# Fire Belly Toad question



## Mack&Cass (Jan 25, 2010)

We have four fire bellied toads...two European (_Bombina bombina_) and two Oriental (_Bombina orientalis_). The four of them live in a 10-gallon tank that is 3/4 water 1/4 cocofibre. One of the orientals has really cloudy eyes, to the point that they're white. At first we thought they were just like that because she was going to shed, but it's been like this for 2-3 weeks. We do regular partial water changes and none of the other are showing these symptoms. Here are some pictures of her:







This is her with another one just to show the difference in the eyes:






And some pictures of their enclosure:


















When we first got her she was very obese but we trimmed her down. I've heard that excess fat can cause deposits in the cornea. Is this what we are seeing? Or is it something like cataracts or just old age?
Any thoughts?


----------



## mike12348 (Jan 25, 2010)

Mack&Cass said:


> When we first got her she was very obese but we trimmed her down. I've heard that excess fat can cause deposits in the cornea. Is this what we are seeing?Any thoughts?

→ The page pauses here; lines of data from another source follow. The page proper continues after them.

(* ===== verification/_CoqProject ===== *)
-Q . S2P
Prelude.v
Text.v
Numbers.v
Regex.v
Json.v
WalGeneration.v
WalScan.v
Wal.v
Checkpoint.v
WalGroup.v
WalMigrate.v
LegacyWal.v
Replay.v
ReplayTheory.v
ReplayProps.v
WalExec.v
Recovery.v
Ontology.v
OntologyTheory.v
Prompts.v
Pointer.v
Graph.v
OntologyState.v
OntologyGuard.v
CrossGroup.v
CrossGroupTheory.v
GroupPurge.v
SummaryMerge.v
IdentifierVeto.v
TokenBudget.v
Replies.v
Extraction.v
ExtractionTheory.v
LlmRouter.v
EmbeddingCache.v
Embedder.v
DedupAdapter.v
Search.v
Corrections.v
CorrectionsCycles.v
DedupSearch.v
EpisodeFilter.v
Canonicalize.v
CanonicalizeTheory.v
Episode.v
EpisodeTheory.v
EpisodeDedup.v
Assert.v
AssertTheory.v
Migration.v
MigrationTheory.v
WalStrip.v
WalStripTheory.v
MergeEntities.v
MergeTheory.v
CorrectionsFile.v
CorrectionsFileTheory.v
Reprocess.v
ReprocessTheory.v
PageReads.v
PageReadsTheory.v
Rebuild.v
RebuildTheory.v
Mcp.v
McpTheory.v
Passes.v
PassesTheory.v
Dump.v
DumpTheory.v
Deletion.v
DeletionTheory.v
Strategies.v
StrategiesTheory.v
(** Destruct every boolean test, match and option the goal is stuck on. *)
Ltac case_ifs :=
  repeat (first [case_match | case_bool_decide]; simplify_eq/=).
(** Invert a chain of [?] that returned [Ok]. *)
Ltac inv_ok :=
  repeat match goal with
  | H : rbind _ _ = Ok _ |- _ => apply rbind_ok in H as (? & ? & H)
  | H : Ok _ = Ok _ |- _ => injection H as H; subst
  | H : Err _ = Ok _ |- _ => discriminate H
  end.
(** [bad] says what an invalid sequence becomes: [Some] text to substitute, or failure. *)
Section decode.
Context (bad : option str).
Definition dec_lead (k : dec → option str) (b : N) : option str :=
  match utf8_lead b with
  | LEmit c => cons c <$> k D0
  | LGo n lo hi acc => k (DIn n lo hi acc)
  | LBad => x ← bad; (x ++.) <$> k D0
  end.
Fixpoint decode (st : dec) (bs : bytes) : option str :=
  match bs with
  | [] => match st with D0 => Some [] | _ => bad end
  | b :: bs =>
      let k st := decode st bs in
      match st with
      | D0 => dec_lead k b
      | DIn n lo hi acc =>
          if in_range lo hi b then
            let acc' := (acc * 64 + (b - 128))%N in
            match n with O => cons acc' <$> k D0 | S n => k (DIn n 0x80 0xBF acc') end
          else x ← bad; (x ++.) <$> dec_lead k b
      end
  end.
End decode.

(** [String::from_utf8] *)
Definition from_utf8 (bs : bytes) : option str := decode None D0 bs.
(** [String::from_utf8_lossy] *)
Definition replacement : char := 0xFFFD.
Definition from_utf8_lossy (bs : bytes) : str := default [] (decode (Some [replacement]) D0 bs).

Ltac Zify.zify_post_hook ::= Z.to_euclidean_division_equations.

Local Ltac range_step :=
  match goal with
  | |- context [ (?a <? ?b)%N ] =>
      first [ replace (a <? b)%N with true by (symmetry; apply N.ltb_lt; lia)
            | replace (a <? b)%N with false by (symmetry; apply N.ltb_ge; lia) ]
  | |- context [ (?a <=? ?b)%N ] =>
      first [ replace (a <=? b)%N with true by (symmetry; apply N.leb_le; lia)
            | replace (a <=? b)%N with false by (symmetry; apply N.leb_gt; lia) ]
  | |- context [ (?a =? ?b)%N ] =>
      first [ replace (a =? b)%N with true by (symmetry; apply N.eqb_eq; lia)
            | replace (a =? b)%N with false by (symmetry; apply N.eqb_neq; lia) ]
  end; cbn [andb orb].

Lemma decode_cont bad n lo hi acc b bs :
  in_range lo hi b = true →
  decode bad (DIn n lo hi acc) (b :: bs) =
    match n with
    | O => cons (acc * 64 + (b - 128))%N <$> decode bad D0 bs
    | S n => decode bad (DIn n 0x80 0xBF (acc * 64 + (b - 128))%N) bs
    end.
Proof. intros H. simpl. by rewrite H. Qed.
Lemma scan_bounds_spec window d m :
  scan window (Some d) = Ok m →
  Forall readable (jsonl_files d) ∧ manifest_of (jsonl_files d) m ∧
  file_set_fingerprint m = fingerprint (jsonl_files d).
Proof.
  apply (rfold_ind _ (λ l m, Forall readable l ∧ manifest_of l m ∧
    file_set_fingerprint m = fingerprint (jsonl_files d))); [by split_and!|].
  intros l acc f acc' (Hr & Hm & Hf) Hs.
  destruct (bounds_step_spec _ _ _ _ l Hm Hs) as (Hrf & ? & Hfp).
  split_and!; [|done|by rewrite Hfp]. apply Forall_app. by split; [|constructor].
Qed.
Lemma scan_bounds_total window d :
  Forall readable (jsonl_files d) → ∃ m, scan window (Some d) = Ok m.
Proof.
  intros Hr. apply rfold_total. intros acc f Hf.
  rewrite Forall_forall in Hr. destruct (Hr f Hf) as [bs Hb].
  unfold bounds_step. rewrite read_last_seq_full, Hb. simpl. eauto.
Qed.

(** ** A directory that only grows at the end of one file *)

Definition append_file (name : str) (ext : bytes) (f : wfile) : wfile :=
  if bool_decide (wf_name f = name) then WFile (wf_name f) ((.++ ext) <$> wf_bytes f) else f.
Definition append_to (name : str) (ext : bytes) (d : list wfile) : list wfile := append_file name ext <$> d.

Lemma append_name name ext f : wf_name (append_file name ext f) = wf_name f.
Proof. unfold append_file. by case_bool_decide. Qed.
Lemma append_names name ext d : wf_name <$> append_to name ext d = wf_name <$> d.
Proof.
  unfold append_to. rewrite <- list_fmap_compose. apply list_fmap_ext. intros i f _. apply append_name.
Qed.
Lemma append_jsonl name ext d : jsonl_files (append_to name ext d) = append_to name ext (jsonl_files d).
Proof.
  unfold jsonl_files, append_to. induction d as [|f d IH]; [done|].
  rewrite fmap_cons. cbn [List.filter]. rewrite append_name, IH. by destruct (is_jsonl (wf_name f)).
Qed.
Lemma append_fingerprint name ext d : fingerprint (append_to name ext d) = fingerprint d.
Proof. unfold jsonl_file_set_fingerprint. by rewrite append_names. Qed.
Lemma append_readable name ext d : Forall readable d → Forall readable (append_to name ext d).
Proof.
  intros H. apply Forall_fmap. eapply Forall_impl; [exact H|]. intros f [bs Hf].
  unfold append_file, readable. simpl. case_bool_decide; simpl; rewrite Hf; simpl; eauto.
Qed.
Lemma append_nil name d : append_to name [] d = d.
Proof.
  unfold append_to. rewrite <- (list_fmap_id d) at 2. apply list_fmap_ext. intros i [n bs] _.
  unfold append_file, id. simpl. case_bool_decide; [|done]. f_equal.
  destruct bs; simpl; [by rewrite app_nil_r|done].
Qed.

Lemma lookup_file_in d f :
  NoDup (wf_name <$> d) → f ∈ d → lookup_file (Some d) (wf_name f) = Some f.
Proof.
  unfold lookup_file. simpl. induction d as [|g d IH]; simpl; [by intros _ ?%elem_of_nil|].
  intros [Hg Hd]%NoDup_cons [->|Hf]%elem_of_cons; [by rewrite bool_decide_eq_true_2|].
  rewrite bool_decide_eq_false_2; [by apply IH|].
  intros He. apply Hg. rewrite He. by apply list_elem_of_fmap_2.
Qed.
Lemma lookup_file_append name ext d :
  lookup_file (Some (append_to name ext d)) name = append_file name ext <$> lookup_file (Some d) name.
Proof.
  unfold lookup_file, append_to. cbn [mbind option_bind]. induction d as [|f d IH]; [done|].
  rewrite fmap_cons. cbn [List.find]. rewrite append_name. by case_bool_decide.
Qed.

Lemma elem_of_jsonl f d : f ∈ jsonl_files d → f ∈ d.
Proof. unfold jsonl_files. rewrite !list_elem_of_In, filter_In. naive_solver. Qed.
Lemma NoDup_jsonl_names d : NoDup (wf_name <$> d) → NoDup (wf_name <$> jsonl_files d).
Proof.
  unfold jsonl_files. induction d as [|f d IH]; simpl; [done|].
  intros [Hf Hd]%NoDup_cons. destruct (is_jsonl (wf_name f)); simpl; [|by apply IH].
  apply NoDup_cons. split; [|by apply IH]. intros (g & Hg & Hin)%list_elem_of_fmap.
  apply Hf. apply elem_of_jsonl in Hin. rewrite Hg. by apply list_elem_of_fmap_2.
Qed.
End bounds.

(** ** Properties *)

Section props.
Context {SR : SeqReader} (hash_names : list str → N).
#[local] Abbreviation scan := (scan_wal_bounds_detailed hash_names).

(** C37. Reading only the tail of a large file never changes the answer: whatever the window, the
    result is the sequence number of the file's last parseable line, torn or invalid bytes at
    the window's edge included. *)
Theorem read_last_seq_window_exact window f bs :
  wf_bytes f = Some bs →
  read_last_seq window f = Ok (find_last tail_line_seq (lines (from_utf8_lossy bs))).
Proof.
  intros Hb. rewrite read_last_seq_full, Hb. unfold last_seq. by rewrite Hb.
Qed.

(** The start-up scan returns one more than the greatest last sequence number of any file,
    in whatever order the directory is listed, so below the type's limit the next number to
    assign exceeds every one of them. *)
Theorem scan_max_seq_order_free window d d' n :
  d ≡ₚ d' → scan_max_seq window (Some d) = Ok n →
  scan_max_seq window (Some d') = Ok n ∧
  ((∀ f s, f ∈ jsonl_files d → last_seq f = Some s → s < u64_max)%N →
   (∀ f s, f ∈ jsonl_files d → last_seq f = Some s → s < n)%N).
Proof.
  intros Hp. unfold scan_max_seq. intros (m & Hm & [= <-])%rbind_ok.
  destruct (scan_max_spec _ _ _ Hm) as [Hr Hmax].
  assert (jsonl_files d ≡ₚ jsonl_files d') as Hpj.
  { unfold jsonl_files. clear -Hp. induction Hp as [|x l l' Hp IH|x y l|l1 l2 l3 H1 IH1 H2 IH2]; simpl.
    - done.
    - destruct (is_jsonl _); [by rewrite IH|done].
    - destruct (is_jsonl _), (is_jsonl _); [by constructor|done..].
    - by rewrite IH1. }
  split.
  - destruct (rfold_total (scan_step window) None (jsonl_files d')) as [m' Hm'].
    { intros acc f Hf. rewrite <- Hpj in Hf. rewrite Forall_forall in Hr.
      destruct (Hr f Hf) as [bs Hb]. unfold scan_step. rewrite read_last_seq_full, Hb. simpl. eauto. }
    change (scan_max_seq_detailed window (Some d') = Ok m') in Hm'. rewrite Hm'. simpl.
    destruct (scan_max_spec _ _ _ Hm') as [_ Hmax'].
    rewrite (is_max_unique (omap last_seq (jsonl_files d')) m m'); [done| |done].
    eapply is_max_perm; [|exact Hmax]. by apply omap_Permutation.
  - intros Hb f s Hf Hs. assert (s ∈ omap last_seq (jsonl_files d)) as Hin
      by (apply list_elem_of_omap; eauto).
    destruct m as [m|]; simpl in Hmax; [|rewrite Hmax in Hin; by apply elem_of_nil in Hin].
    destruct Hmax as [(g & Hg & Hgm)%list_elem_of_omap Hle].
    pose proof (Hle s Hin). pose proof (Hb g m Hg Hgm) as Hu. unfold u64_max in Hu.
    rewrite add64_small by lia. lia.
Qed.

Lemma wal_max_fallback window dir wr man :
  wal_max_seq_fast_path hash_names window dir man = None →
  (wal_max_seq hash_names window dir wr man).1 = rmap max_seq (scan window dir).
Proof. intros H. unfold wal_max_seq. rewrite H. by destruct (scan window dir). Qed.

Lemma same_name_eq d f g :
  NoDup (wf_name <$> d) → f ∈ d → g ∈ d → wf_name f = wf_name g → f = g.
Proof.
  intros Hd Hf Hg He. pose proof (lookup_file_in d f Hd Hf) as H1.
  pose proof (lookup_file_in d g Hd Hg) as H2. rewrite He in H1. congruence.
Qed.

(** The maximum after appending to the file that held it. *)
Lemma append_max d f ext s s' m' :
  NoDup (wf_name <$> jsonl_files d) → f ∈ jsonl_files d →
  is_max (omap last_seq (jsonl_files d)) (Some s) →
  last_seq (append_file (wf_name f) ext f) = Some s' → (s ≤ s')%N →
  is_max (omap last_seq (jsonl_files (append_to (wf_name f) ext d))) m' → m' = Some s'.
Proof.
  intros Hd Hf [_ Hle] Hs' Hss Hm'. eapply is_max_unique; [exact Hm'|]. rewrite append_jsonl. split.
  - apply list_elem_of_omap. exists (append_file (wf_name f) ext f).
    split; [|done]. by apply list_elem_of_fmap_2.
  - intros y (g' & (g & -> & Hg)%list_elem_of_fmap & Hy)%list_elem_of_omap.
    destruct (decide (wf_name g = wf_name f)) as [He|Hne].
    + rewrite (same_name_eq _ g f Hd Hg Hf He) in Hy. rewrite Hy in Hs'. injection Hs' as ->. done.
    + unfold append_file in Hy. rewrite bool_decide_eq_false_2 in Hy by done.
      etransitivity; [|exact Hss]. apply Hle, list_elem_of_omap. eauto.
Qed.

(** With a manifest written by a full scan, after any bytes have been appended to the file
    that held the maximum, the cached path answers exactly what a full scan would. *)
Theorem wal_max_seq_cached_exact window d m name ext wr :
  NoDup (wf_name <$> d) → scan window (Some d) = Ok m → max_seq_file m = Some name →
  (wal_max_seq hash_names window (Some (append_to name ext d)) wr (Some m)).1 =
  rmap max_seq (scan window (Some (append_to name ext d))).
Proof.
  intros Hnd Hs Hname. destruct (scan_bounds_spec _ _ _ _ Hs) as (Hr & (Hmax & _ & Hatt & _) & Hfp).
  set (d' := append_to name ext d).
  destruct (wal_max_seq_fast_path hash_names window (Some d') (Some m)) as [[fast mm]|] eqn:Hfast;
    [|by apply wal_max_fallback].
  rewrite Hname in Hatt. destruct (max_seq m) as [s|] eqn:Hms; [|done].
  destruct Hatt as (f & Hf & <- & Hfs & Hsz).
  destruct (proj1 (Forall_forall _ _) Hr f Hf) as [bs Hb].
  assert (jsonl_files d' = append_to (wf_name f) ext (jsonl_files d)) as Hj by apply append_jsonl.
  destruct (scan_bounds_total hash_names window d') as [m' Hm'];
    [rewrite Hj; by apply append_readable|].
  destruct (scan_bounds_spec _ _ _ _ Hm') as (_ & (Hmax' & _) & _).
  assert (lookup_file (Some d') (wf_name f) = Some (append_file (wf_name f) ext f)) as Hlk.
  { subst d'. rewrite lookup_file_append.
    by rewrite (lookup_file_in d f) by (try done; by apply elem_of_jsonl). }
  assert (append_file (wf_name f) ext f = WFile (wf_name f) (Some (bs ++ ext))) as Haf.
  { unfold append_file. by rewrite bool_decide_eq_true_2, Hb. }
  assert (fast = max_seq m' ) as ->.
  2: { unfold wal_max_seq. rewrite Hfast, Hm'. by destruct mm. }
  revert Hfast. unfold wal_max_seq_fast_path. cbn [mbind option_bind current_jsonl_file_set_fingerprint].
  rewrite Hj, append_fingerprint, <- Hfp, N.eqb_refl, Hname, Hms. cbn [negb].
  destruct (is_safe_wal_file_name (wf_name f)); [|done]. cbn [negb].
  unfold file_size. rewrite Hlk, Haf. cbn [mbind option_bind wf_bytes].
  unfold meta_len in Hsz. rewrite Hb in Hsz. rewrite Hsz.
  destruct (N.eqb_spec (file_len (bs ++ ext)) (file_len bs)) as [Hl|Hl].
  - intros [= <- <-]. assert (ext = []) as ->.
    { unfold file_len in Hl. rewrite length_app in Hl. apply nil_length_inv. lia. }
    subst d'. rewrite append_nil in Hm'. rewrite Hs in Hm'. injection Hm' as <-. done.
  - rewrite read_last_seq_full. cbn [wf_bytes].
    destruct (last_seq (WFile (wf_name f) (Some (bs ++ ext)))) as [s'|] eqn:Hs'; [|done].
    destruct (N.leb_spec s s') as [Hle|]; [|done]. intros [= <- <-]. symmetry.
    eapply append_max; [by apply NoDup_jsonl_names|exact Hf|exact Hmax| |exact Hle|exact Hmax'].
    by rewrite Haf.
Qed.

I think i remember reading something like this on a different thread at another forum...if it would help at all i can try and find it.


----------



## <3exoticpets (Jan 26, 2010)

I would recommend separating that toad from the others, as cloudy eyes are generally a sign of illness and you would not want to infect the others, if it is indeed contagious.  It could be a localized infection, or possibly be caused by something in the tank (generally water).  This species tends to produce a lot of waste and so 25% water change weekly and 100% monthly is advised.  Are they new, or have you had them a while?


----------



## Mack&Cass (Jan 26, 2010)

I do regular water changes. We have had them for a while, the eyes are a recent development. We got the two orientals at the same time, in October. If it is indeed contagious, they both have it.
Mackenzie


----------



## <3exoticpets (Jan 27, 2010)

A lot of problems in herps result as a result of husbandry issues (it can be difficult to simulate a natural environment).  I think it might help to move them to a slightly larger enclosure if you are housing 4 to start.  Also, if one had it and now 2 have it, I would separate them out, as it is likely contagious, or somewhere in the enclosure.  If it is an infection there is a possibility you may need antibiotics from a vet that specializes in herps.


----------



## Obelisk (Jan 27, 2010)

IMO it could be corneal lipidosis. This can happen from a combination of too much food, foods that are high in fat, and not enough physical activity. 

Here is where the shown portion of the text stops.